The sustainability movement is in need of a major branding overhaul. When you let scientists and policymakers control the sustainability conversation you get definitions of sustainability such as “meeting present needs without compromising the ability of future generations to meet their needs.” Talk about boring. Talk about uninspiring. Want to know who rallies around that definition? Activists. But activists aren’t the ones who have to be sold on the importance of sustainability. They’re already sold which means they’re rarely the ones driving around in SUVs and kicking it in McMansions. We need leaders who understand that creating an inspiring environmental vision and appealing to enlightened self-interested are the most effective tools for getting those SUV driving, McMansion aspiring mainstream Americans excited about joining the green movement.
And let’s be clear: sustainability is a movement, a human-centric movement designed to enable humans to live on this planet for a long time. But a movement that only promotes the goal of being able to live here for a long time hardly seems much worth joining let alone fighting for. How about living in abundance? How about fostering a vibrant, dynamic society that furthers the human journey? How about living as well as we possibly can?
To that end, I propose a new definition of sustainability: To live as well as we possibly can while bringing our lifestyles into balance with nature.

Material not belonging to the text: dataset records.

(* ===== verification/SysProc.v ===== *)
(** * sysproc.c: system calls on processes

    Credentials, process groups and sessions, signals, semaphores, the environment
    and the host name, sbrk and sleep.  Arguments are what argint, argaddr and
    argstr deliver; [me] is the index of the calling process.  A string argument
    is the buffer it was copied to. *)

From S2P Require Import Prelude ProcTable Sched Proc PageAlloc Kalloc Memory Vm BufCache ProcLife.

(** ** Credentials *)

Definition with_creds (f : creds → creds) (p : proc) : proc := p <| cr ::= f |>.

Definition sys_setuid (me : nat) (u : Z) (t : ptable) : Z * ptable :=
  let p := default Proc.proc0 (t !! me) in
  if negb (uid (cr p) =? 0) && negb (u =? uid (cr p)) then (-1, t)
  else (0, alter (with_creds (λ c, c <| uid := u |>)) me t).

Definition sys_setgid (me : nat) (g : Z) (t : ptable) : Z * ptable :=
  let p := default Proc.proc0 (t !! me) in
  if negb (uid (cr p) =? 0) && negb (g =? gid (cr p)) then (-1, t)
  else (0, alter (with_creds (λ c, c <| gid := g |>)) me t).

Record user := User { us_uid : Z; us_gid : Z; username : list Z; password : list Z; active : bool }.

(** root/root, user/user, guest/guest, and five entries that are not active. *)
Definition users : list user :=
  [User 0 0 [114; 111; 111; 116] [114; 111; 111; 116] true;
   User 1000 1000 [117; 115; 101; 114] [117; 115; 101; 114] true;
   User 1001 1000 [103; 117; 101; 115; 116] [103; 117; 101; 115; 116] true] ++ replicate 5 (User 0 0 [] [] false).

(** [for (j = 0; j < 16 && stored[j]; j++) if (stored[j] != given[j])]: the loop
    ends with the stored string. *)
Fixpoint matches (stored given : list Z) : bool :=
  match stored with
  | [] => true
  | c :: stored' => match given with d :: given' => (c =? d) && matches stored' given' | [] => false end
  end.

Definition sys_login (me : nat) (name pw : list Z) (t : ptable) : Z * ptable :=
  match findi (λ u, active u && matches (username u) name && matches (password u) pw) users with
  | Some i =>
      let u := default (User 0 0 [] [] false) (users !! i) in
      (us_uid u, alter (with_creds (λ c, c <| uid := us_uid u |> <| gid := us_gid u |>)) me t)
  | None => (-1, t)
  end.
(** * Template smoketest: a shallow embedding of pkg/templates/smoketest.go

    The Go package drives one fixed template topology (a config map and a
    batch job) through the cluster API: it creates a template, launches a
    template instance from it, watches the instance until a terminal
    condition or a timeout, validates the objects the instance produced and
    deletes what it created.

    The embedding keeps the shape of the source.  Pointers are [option]
    values ([None] is nil) and a dereference of nil panics; Go maps and
    slices keep the difference between nil and empty that reflect.DeepEqual
    observes; the cluster client, the clock and the JSON decoder are
    interfaces of the environment; every function of the Smoketest type is a
    computation in a state monad over the world of the environment and a
    trace of the calls made; Run, the one function that defers calls, also
    carries the stack of its deferred calls. *)

From Stdlib Require Import ZArith Ascii String List Lia Bool.
From stdpp Require Import base option gmap strings list pretty.

Local Open Scope Z_scope.
Local Open Scope string_scope.
Local Open Scope list_scope.

(** ** Go values *)

(** A Go map keeps nil apart from the empty map; reflect.DeepEqual tells
    them apart, lookups and ranging do not.  A map[string]string that is
    compared is therefore an [option (gmap string string)], [None] being
    nil, and a []string that is compared an [option (list string)]. *)

(** reflect.DeepEqual on two values of the same map or slice type: both nil,
    or both non-nil with the same entries (for slices, in the same order). *)
Definition DeepEqual {A : Type} `{EqDecision A} (x y : A) : bool :=
  bool_decide (x = y).

(** Reading a key of a map[string]string: the zero value when absent. *)
Definition index (m : gmap string string) (k : string) : string :=
  default "" (m !! k).

(** []byte(v): the bytes of a string. *)
Definition bytes_of (v : string) : list Byte.byte := list_byte_of_string v.

(** The source's raw string constants hold double quotes; they are written
    here with an apostrophe in each such place, which [lit] turns into the
    double quote (code 34).  No constant of the source holds an apostrophe. *)
Definition requote (c : ascii) : ascii :=
  if Ascii.eqb c "'"%char then ascii_of_nat 34 else c.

Same goal. Only reframed in such a way that it might just generate some excitement outside the traditional strongholds of green living. It might resonate with folks who would be interested to join a movement that’s going to make things better, not just prevent them from getting worse. And make things better not based on what environmental activists value but on what most Americans value – good jobs, a more secure country, high-performance schools and workplaces, healthy homes, lower utility bills, cool cars, etc.
This might all sound like semantics but it’s hugely important. Unless the environmental movement examines its communication strategies, it will never attract the type of widespread acceptance necessary to be effective on the scale required to solve the enormous environmental challenges we face. Moral imperative environmentalism is whiny. Carbon counting environmentalism is obscure. And Polar Bear saving environmentalism is trite. It’s all too niche. It holds no sway over the great majority of Americans who (despite the media hype and market research reports) are not yet living green in any meaningful way.
It’s time to recognize that there is an overwhelming opportunity to frame green choices in terms of personal self-interest. The new green value proposition should be: it’s better for you AND for the planet.
There’s hundreds of examples that prove the point but none more so than the Arabia Mountain High School being built outside of Atlanta, Georgia. Yes it’s a LEED certified green public school built to some of the highest environmental standards set by the U.S. Green Building Council. Yes, that means using recycled materials and recycling construction waste. Yes, that means incredible gains in energy efficiency leading to very low emissions of greenhouse gases. More importantly, it means that high school kids who learn in that building will see their performance improve on average by 20% which is the equivalent of going from a solid C to an A-. Now if I’m a parent in that community where do I want my kid to go to school? He or she damn sure better be in the “eco” school because that’s where he or she will stand the best chance of getting into the best college. Is that high school a better choice for the planet? Of course. Does anyone in the community care about that? Maybe a handful of concerned citizens do. But does every parent care about the performance benefits of that “eco” school? You bet your college savings fund they do.
So let’s start framing green in terms of “it’s better for you” because it is better for you based on whatever it is “you” value. Green improves the quality of our lives. The sooner we start evangelizing that message the sooner Americans will get on the green train (spurred on by incentives like free Wi-Fi as in cities like Boston) and the sooner we’ll make some real progress.